Histology and immunohistochemistry
The femur-graft-tibia complexes were fixed in 4% neutral buffered formalin, decalcified in 9%
formic acid for about 4-6 weeks with the exact time determined by X-ray and embedded in paraffin.
The femoral and tibial tunnel complexes were divided into two, with the intra-articular graft
mid-substance preserved and attached to the tibial tunnel. 5μm-thick longitudinal sections parallel to
the direction of the bone tunnel were cut and stained with Hematoxylin and Eosin (H&E) for the
examination of healing at the tendon graft to bone tunnel interface and graft mid-substance under light
microscopy. Sharpey’s fiber was examined by polarized light microscopy (Leica DMRXA2, Leica
Microsystems Wetzlar GmbH, Germany). Only those sections that the entry and exit of bone tunnel
could be identified were selected for histological assessment. One section was selected for histological
assessment of each tunnel segment of each femur-graft-tibia complex.
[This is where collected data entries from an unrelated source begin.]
(** * Batch vectorization pipeline: backfill (embedder.py) and query
      (embedder_test.py)

    Both scripts are straight-line drivers of two external collaborators: a
    PostgreSQL connection (psycopg2) and an embedding provider (OpenAI).  The
    embedding below keeps the Python control flow as it is written and makes
    the collaborators explicit:

    - the database is a finite map from table names to tables; a table has a
      catalog of typed columns, a primary-key constraint and a list of rows,
      a row is a finite map from column names to values (absent = NULL);
    - a connection has a committed state and a session state (the pending
      transaction), plus the server-side cursor [embedding_cursor], whose
      rows are those selected when it was declared;
    - every client call may raise: an environment decides, per call number
      and per statement, whether the database client raises, and what the
      provider answers to its n-th request;
    - everything observable (client calls in order, provider requests,
      printed lines) is collected in a log.

    What is assumed of the collaborators, and not decided by the scripts:
    a statement that raises changes nothing and leaves the session usable
    for the next statement; a [vector(d)] column refuses vectors of another
    length; [with psycopg2.connect(...)] commits on a normal exit and rolls
    back on an exception; building the provider client ([OpenAI(api_key)])
    contacts nothing and is not modelled. *)

From Stdlib Require Import QArith.
From stdpp Require Import gmap strings list sorting.

Open Scope string_scope.
Open Scope list_scope.

(** ** Data model *)

(** Embedding components are floats in the source; only their number and
    their order matter here, they are taken as rationals. *)
Definition vector := list Q.

Inductive value :=
| VInt (z : Z)
| VText (s : string)
| VVector (v : vector).

Inductive coltype :=
| TInteger
| TText
| TVector (dim : nat).

#[global] Instance Q_eq_dec : EqDecision Q.
Proof. solve_decision. Defined.
#[global] Instance value_eq_dec : EqDecision value.
Proof. solve_decision. Defined.
#[global] Instance coltype_eq_dec : EqDecision coltype.
Proof. solve_decision. Defined.

(** A row maps column names to values; a column without entry is NULL. *)
Abbreviation row := (gmap string value).

Record table := Table {
  tbl_columns : gmap string coltype;
  tbl_pkey : list string;
  tbl_rows : list row
}.

Abbreviation database := (gmap string table).

(** What [FETCH] hands back for [SELECT pk, text]: a pair of nullable values. *)
Abbreviation fetched := (option value * option value)%type.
The immunohistochemical staining of MMP1, MMP13 and CD68 (a monocyte-macrophage
lineage marker that labels the potential osteoclast precursors and osteoclasts) was done using the Lab
Vision kit (Thermo Fisher Scientific Inc., MI, USA). Briefly, after removal of paraffin and rehydration,
endogenous peroxidase activity was quenched with 3% hydrogen peroxide for 20 minutes at room
temperature. Antigen retrieval was then performed with citrate buffer at 65oC for 20 minutes. After
blocking with Ultra V block of the Lab Vision kit, the sections were stained with polyclonal rabbit
antibody against rat/human/mouse MMP1 (NBP1-72209; 1:100; Novus Biologicals, CO, USA), mouse
monoclonal antibody against rat/human MMP13 (ab3208; 1:100; Abcam, Cambridge, UK) or mouse
monoclonal antibody against rat/mouse CD68 (ab31630; 1;100; Abcam, Cambridge, UK) in a humid
chamber at 4oC overnight. The sections were then treated with primary antibody amplifier of the Lab
Vision kit for 10 minutes at room temperature, followed by horse radish peroxidase (HRP) polymer
Quanto from the same kit (which is a micropolymer conjugated with HRP) for another 10 minutes at
room temperature. The spatial and temporal expression of the target proteins was then visualized by
adding DAB Quanto Chromogen for 3 minutes at room temperature. Afterwards, the sections were
rinsed, counterstained in hematoxylin, dehydrated with graded ethanol and xylene, and mounted with
p-xylene-bis-pyridinium bromide (DPX) permount (Sigma Aldrich, St Louis, MO, USA). Primary
antibody was replaced with blocking solution in the controls. For good reproducibility and
comparability, all incubation times and conditions were strictly controlled. The sections were examined
under light microscopy (Leica DMRXA2, Leica Microsystems Wetzlar GmbH, Germany).